[Assignment]: Please return every line below that contains the string "outcome".

___ Records provided

(* ===== verification/Util.v ===== *)
(** * Small functions shared by the protocol (raft/protocol/util.go, node.go)

    The message-type predicates, [limitSize] and the emptiness tests of hard
    states and snapshots.  The functions that only format text for the log are
    not modelled. *)

From S2P Require Import Prelude Pb.

(** [min] and [max] of util.go. *)
Definition min (a b : N) : N := if b <? a then b else a.
Definition max (a b : N) : N := if b <? a then a else b.

(** [IsLocalMsg]. *)
Definition IsLocalMsg (msgt : MessageType) : bool :=
  bool_decide (msgt = MsgHup) || bool_decide (msgt = MsgBeat) ||
  bool_decide (msgt = MsgUnreachable) || bool_decide (msgt = MsgSnapStatus) ||
  bool_decide (msgt = MsgCheckQuorum).

(** [IsResponseMsg]. *)
Definition IsResponseMsg (msgt : MessageType) : bool :=
  bool_decide (msgt = MsgAppResp) || bool_decide (msgt = MsgVoteResp) ||
  bool_decide (msgt = MsgHeartbeatResp) || bool_decide (msgt = MsgUnreachable) ||
  bool_decide (msgt = MsgPreVoteResp).

(** [voteRespMsgType]. *)
Definition voteRespMsgType (msgt : MessageType) : outcome MessageType :=
  match msgt with
  | MsgVote => Ok MsgVoteResp
  | MsgPreVote => Ok MsgPreVoteResp
  | _ => Panic
  end.

(** [PayloadSize]. *)
Definition PayloadSize (e : Entry) : Z := Z.of_nat (String.length (e_Data e)).

(** [IsEmptySnap] of node.go: a snapshot at index zero. *)
Definition IsEmptySnap (sp : Snapshot) : bool := s_Index sp =? 0.

(** [isHardStateEqual] and [IsEmptyHardState] of node.go. *)
Definition emptyState : HardState := MkHardState 0 0 0.
Definition isHardStateEqual (a b : HardState) : bool :=
  (hs_Term a =? hs_Term b) && (hs_Vote a =? hs_Vote b) && (hs_Commit a =? hs_Commit b).
Definition IsEmptyHardState (st : HardState) : bool := isHardStateEqual st emptyState.

(** [math.MaxUint64], the package's [noLimit]. *)
Definition noLimit : N := maxUint64.

Section Sizes.
Context `{RaftPB}.

(** The loop of [limitSize]: how many entries of [ents] fit after entries of
    total size [size].  The sum is an [int] converted to [uint64]. *)
Fixpoint limit_from (size maxSize : N) (ents : list Entry) : nat :=
  match ents with
  | [] => 0
  | e :: ents' =>
      let size := size +u Entry_Size e in
      if maxSize <? size then 0 else S (limit_from size maxSize ents')
  end.

(** [limitSize]. *)
Definition limitSize (ents : list Entry) (maxSize : N) : list Entry :=
  match ents with
  | [] => ents
  | e :: ents' => take (S (limit_from (0 +u Entry_Size e) maxSize ents')) ents
  end.

(** [assertConfStatesEquivalent]. *)
Definition assertConfStatesEquivalent (cs1 cs2 : ConfState) : outcome unit :=
  match ConfState_Equivalent cs1 cs2 with None => Ok tt | Some _ => Panic end.

(** The total size, as the code computes it. *)
Definition size_sum (ents : list Entry) : N := foldl (λ s e, s +u Entry_Size e) 0 ents.

Lemma limit_from_le size maxSize ents : (limit_from size maxSize ents ≤ length ents)%nat.
Proof.
  revert size. induction ents as [|e ents IH]; intros size; cbn; [lia|].
  destruct (maxSize <? _); [lia|]. specialize (IH (size +u Entry_Size e)). lia.
Qed.

(** A limit reached within a prefix is the limit of the whole list. *)
Lemma limit_from_app size maxSize l k :
  limit_from size maxSize (l ++ k) =
  if bool_decide (limit_from size maxSize l < length l)%nat then limit_from size maxSize l
  else (length l + limit_from (foldl (λ s e, s +u Entry_Size e) size l) maxSize k)%nat.
Proof.
  revert size. induction l as [|e l IH]; intros size; cbn; [done|].
  destruct (maxSize <? _); [done|]. rewrite IH.
  repeat case_bool_decide; lia.
Qed.

Lemma limitSize_prefix ents maxSize :
  ∃ n, limitSize ents maxSize = take n ents ∧ (n ≤ length ents)%nat ∧ (ents ≠ [] → (1 ≤ n)%nat).
Proof.
  destruct ents as [|e ents]; [by exists 0%nat|]. eexists. split; [done|]. cbn [length].
  pose proof (limit_from_le (0 +u Entry_Size e) maxSize ents). split; [lia|intros _; lia].
Qed.

Lemma length_limitSize ents maxSize : (length (limitSize ents maxSize) ≤ length ents)%nat.
Proof.
  destruct (limitSize_prefix ents maxSize) as (n & -> & ? & _). rewrite length_take. lia.
Qed.

(** Limiting a list whose prefix is already cut short. *)
Lemma limitSize_app l k maxSize :
  (length (limitSize l maxSize) < length l)%nat →
  limitSize (l ++ k) maxSize = limitSize l maxSize.
Proof.
  destruct l as [|e l]; cbn [limitSize app length]; [lia|]. rewrite length_take. cbn [length].
  intros Hlt. rewrite limit_from_app, bool_decide_eq_true_2 by lia.
  change (e :: l ++ k) with ((e :: l) ++ k). rewrite take_app_le; [done|].
  cbn [length]. lia.
Qed.

Lemma limitSize_full l maxSize :
  length (limitSize l maxSize) = length l → limitSize l maxSize = l.
Proof.
  destruct (limitSize_prefix l maxSize) as (n & -> & Hn & _). rewrite length_take.
  intros. apply take_ge. lia.
Qed.

Lemma limit_from_noLimit ents size :
  limit_from size noLimit ents = length ents.
Proof.
  revert size. induction ents as [|e ents IH]; intros size; cbn [limit_from length]; [done|].
  pose proof (add64_lt size (Entry_Size e)).
  destruct (N.ltb_spec noLimit (size +u Entry_Size e)) as [Hlt|_].
  - unfold noLimit, maxUint64, two64 in *. lia.
  - by rewrite IH.
Qed.

Lemma limitSize_noLimit ents : limitSize ents noLimit = ents.
Proof.
  destruct ents as [|e ents]; [done|]. cbn [limitSize]. rewrite limit_from_noLimit.
  by apply take_ge.
Qed.
End Sizes.

Lemma min_N a b : min a b = N.min a b.
Proof. unfold min. destruct (N.ltb_spec b a); lia. Qed.
Lemma max_N a b : max a b = N.max a b.
Proof. unfold max. destruct (N.ltb_spec b a); lia. Qed.

(** The total size of entries, without wrap-around. *)
Definition total_size `{RaftPB} (ents : list Entry) : N := foldr (λ e s, Entry_Size e + s) 0 ents.

Section Total.
Context `{RaftPB}.

Lemma total_size_app l k : total_size (l ++ k) = total_size l + total_size k.
Proof. unfold total_size. induction l as [|e l IH]; cbn; [done|]. rewrite IH. lia. Qed.

Lemma limit_from_spec size maxSize ents :
  size + total_size ents < two64 →
  let n := limit_from size maxSize ents in
  ((0 < n)%nat → size + total_size (take n ents) ≤ maxSize) ∧
  ((n < length ents)%nat → maxSize < size + total_size (take (S n) ents)).
Proof.
  revert size. induction ents as [|e ents IH]; intros size Hs; cbn [limit_from length].
  { cbn. split; lia. }
  change (total_size (e :: ents)) with (Entry_Size e + total_size ents) in Hs. nowrap.
  destruct (N.ltb_spec maxSize (size + Entry_Size e)) as [Hlt|Hle].
  - split; [lia|]. intros _. cbn [take]. unfold total_size. cbn. lia.
  - specialize (IH (size + Entry_Size e) ltac:(lia)) as [IH1 IH2].
    set (n := limit_from _ _ _) in *. cbn zeta.
    change (total_size (take (S n) (e :: ents))) with (Entry_Size e + total_size (take n ents)).
    change (total_size (take (S (S n)) (e :: ents)))
      with (Entry_Size e + total_size (take (S n) ents)).
    split; [|lia]. intros _. destruct (decide (0 < n)%nat); [lia|].
    replace n with 0%nat by lia. change (total_size (take 0 ents)) with 0. lia.
Qed.
End Total.

(** [limitSize] returns the longest prefix whose total size is within the
    limit, except that it never returns nothing of a non-empty list. *)
Theorem limitSize_spec `{RaftPB} (ents : list Entry) (maxSize : N) :
  total_size ents < two64 →
  ∃ n, limitSize ents maxSize = take n ents ∧ (n ≤ length ents)%nat ∧
    (ents ≠ [] → (1 ≤ n)%nat) ∧
    ((1 < n)%nat → total_size (take n ents) ≤ maxSize) ∧
    ((n < length ents)%nat → maxSize < total_size (take (S n) ents)).
Proof.
  intros Hs. destruct ents as [|e ents]; [exists 0%nat; cbn [length]; split_and!; try done; lia|].
  change (total_size (e :: ents)) with (Entry_Size e + total_size ents) in Hs.
  destruct (limit_from_spec (Entry_Size e) maxSize ents Hs) as [H1 H2].
  pose proof (limit_from_le (Entry_Size e) maxSize ents) as H3.
  assert (He : 0 +u Entry_Size e = Entry_Size e) by (nowrap; lia).
  eexists. split; [cbn [limitSize]; rewrite He; reflexivity|]. cbn [length].
  set (n := limit_from _ _ _) in *.
  change (total_size (take (S n) (e :: ents))) with (Entry_Size e + total_size (take n ents)).
  change (total_size (take (S (S n)) (e :: ents)))
    with (Entry_Size e + total_size (take (S n) ents)).
  split_and!; [lia|lia|intros; apply H1; lia|intros; apply H2; lia].
Qed.

Lemma limitSize_spec_witness :
  ∃ n, @limitSize ex_pb [MkEntry 1 1 EntryNormal "aa"; MkEntry 1 2 EntryNormal "bb";
                         MkEntry 1 3 EntryNormal "cc"] 9 =
       take n [MkEntry 1 1 EntryNormal "aa"; MkEntry 1 2 EntryNormal "bb";
               MkEntry 1 3 EntryNormal "cc"] ∧ (1 ≤ n)%nat.
Proof.
  destruct (@limitSize_spec ex_pb [MkEntry 1 1 EntryNormal "aa"; MkEntry 1 2 EntryNormal "bb";
    MkEntry 1 3 EntryNormal "cc"] 9) as (n & H & _ & Hn & _); [reflexivity|].
  exists n. split; [exact H|]. apply Hn. discriminate.
Defined.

______

[Response to this exercise]:
Definition voteRespMsgType (msgt : MessageType) : outcome MessageType :=
Definition assertConfStatesEquivalent (cs1 cs2 : ConfState) : outcome unit :=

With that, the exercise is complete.